→ YOUR ASSIGNMENT: When the line with "Lemma rbtree_min_steps_witness : rbtree_min" is found, repeat it and all lines that follow it exactly, stopping at the end of the listing.

→ RECORD EXCERPTS:
(* ===== verification/NgxRbtreeRefine.v ===== *)
(** * The red-black trees implement their contract

    The operations on linked nodes against the lists they stand for, on a tree
    of three nodes too. *)

From stdpp Require Import gmap sorting.
From S2P Require Import Prelude NgxRbtree NgxRbtreeShape NgxRbtreeRotate NgxRbtreeBalance NgxRbtreeInsert NgxRbtreeSpec NgxRbtreeDelete NgxRbtreeRemove.

(** An empty tree. *)
Lemma rb_list_empty tr : root tr = sentinel tr -> get_col tr (sentinel tr) = Some Black -> rb_list tr [].
Proof.
  intros Hr Hc. exists NULL, E. split; [|split; [split; [done|by exists O]|done]]. constructor; try done. repeat constructor. set_solver.
Qed.

(** ** An example *)

(** A sentinel at 100, and nodes 1 to 4, the first three in the tree. *)
Definition sample : rbtree :=
  RbTree (list_to_map [(100, RbNode 0 0 0 0 Black); (1, RbNode 10 100 100 2 Red); (2, RbNode 20 1 3 0 Black); (3, RbNode 30 100 100 2 Red);
                       (4, RbNode 25 0 0 0 Black)]) 2 100.

Definition sample_list : list (Z * Z) := [(1, 10); (2, 20); (3, 30)].

Lemma sample_ok : rb_list sample sample_list.
Proof.
  exists 0, (T Black (T Red E 1 10 E) 2 20 (T Red E 3 30 E)). split; [|split; [|reflexivity]].
  - constructor; try reflexivity; [cbn; repeat split|]. apply (bool_decide_unpack _). vm_compute. exact I.
  - split; [reflexivity|]. exists 1%nat. cbn. exists O. repeat split.
Qed.

Lemma sample_ranked : ranked id sample_list.
Proof. unfold ranked, sample_list. repeat (constructor; [|repeat constructor; cbn; lia]). constructor. Qed.

(** ** Theorems *)

(** C8: for a comparison that is that of a rank on the keys present, inserting a
    node that is in memory and not in a balanced tree succeeds (no access through a
    pointer to no node, every loop ends), and the tree is then a balanced one that
    lists as before with the node behind all keys that are not greater; the
    nodes outside the tree and the sentinel are not touched. *)
Theorem rbtree_insert_refines (lt : Z -> Z -> bool) (P : Z -> Prop) (rank : Z -> Z) (tr : rbtree) (l : list (Z * Z)) (node : Z) (n : rbnode) :
  KeyOrder lt P rank -> rb_list tr l -> ranked rank l -> Forall (fun e => P e.2) l -> P n.(key) ->
  get tr node = Some n -> (node ∉ tr.(sentinel) :: map fst l) ->
  exists tr', ngx_rbtree_insert lt node tr = Some tr' /\ rb_list tr' (list_insert lt (node, n.(key)) l) /\
    ranked rank (list_insert lt (node, n.(key)) l) /\ sentinel tr' = sentinel tr /\ keeps (node :: map fst l) tr tr'.
Proof.
  intros Ho H Hs HP Hk G Hn. destruct (insert_refines tr l node n H Hs HP Hk G Hn) as (tr' & E1 & H1 & H2 & H3).
  exists tr'. split; [done|]. split; [done|]. split; [|done]. by apply (list_insert_ranked (P := P)).
Qed.

Lemma rbtree_insert_refines_witness :
  exists tr', ngx_rbtree_insert key_lt 4 sample = Some tr' /\ rb_list tr' [(1, 10); (2, 20); (4, 25); (3, 30)] /\
    ranked id [(1, 10); (2, 20); (4, 25); (3, 30)] /\ sentinel tr' = 100 /\ keeps [4; 1; 2; 3] sample tr'.
Proof.
  apply (rbtree_insert_refines key_lt (fun _ => True) id sample sample_list 4 (RbNode 25 0 0 0 Black) key_lt_order sample_ok sample_ranked);
    [repeat constructor|exact I|reflexivity|]. apply (bool_decide_unpack _). vm_compute. exact I.
Defined.

(** C9: removing a node of a balanced tree succeeds, and the tree is then a balanced
    one that lists as before without the node; only nodes of the tree and the
    sentinel are touched, and the links and the key of the node are cleared. *)
Theorem rbtree_delete_refines (tr : rbtree) (l : list (Z * Z)) (x : Z) :
  rb_list tr l -> x ∈ map fst l ->
  exists tr', ngx_rbtree_delete x tr = Some tr' /\ rb_list tr' (list_delete x l) /\ sentinel tr' = sentinel tr /\
    keeps (sentinel tr :: map fst l) tr tr' /\ exists c, get tr' x = Some (RbNode 0 NULL NULL NULL c).
Proof. apply delete_refines. Qed.

Lemma rbtree_delete_refines_witness :
  exists tr', ngx_rbtree_delete 2 sample = Some tr' /\ rb_list tr' [(1, 10); (3, 30)] /\ sentinel tr' = 100 /\
    keeps [100; 1; 2; 3] sample tr' /\ exists c, get tr' 2 = Some (RbNode 0 0 0 0 c).
Proof. apply (rbtree_delete_refines sample sample_list 2 sample_ok). right. left. Defined.

(** The least node of a balanced tree of [n] nodes is found in at most
    [2 * log2 (n + 1)] steps, and it is the first of the list. *)
Theorem rbtree_min_steps (tr : rbtree) (x k : Z) (l : list (Z * Z)) (fuel : nat) :
  rb_list tr ((x, k) :: l) -> 2 * Z.log2 (Z.of_nat (length ((x, k) :: l)) + 1) <= Z.of_nat fuel ->
  rbtree_min fuel (root tr) tr = Some x.
Proof.
  intros H Hf. apply (min_steps tr x k l fuel H). replace (Z.of_nat (length l) + 2) with (Z.of_nat (length ((x, k) :: l)) + 1) by (cbn [length]; lia). done.
Qed.

Lemma rbtree_min_steps_witness : rbtree_min 4 2 sample = Some 1.
Proof. apply (rbtree_min_steps sample 1 10 [(2, 20); (3, 30)] 4 sample_ok). vm_compute. discriminate. Defined.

→ RESULT:
Lemma rbtree_min_steps_witness : rbtree_min 4 2 sample = Some 1.
Proof. apply (rbtree_min_steps sample 1 10 [(2, 20); (3, 30)] 4 sample_ok). vm_compute. discriminate. Defined.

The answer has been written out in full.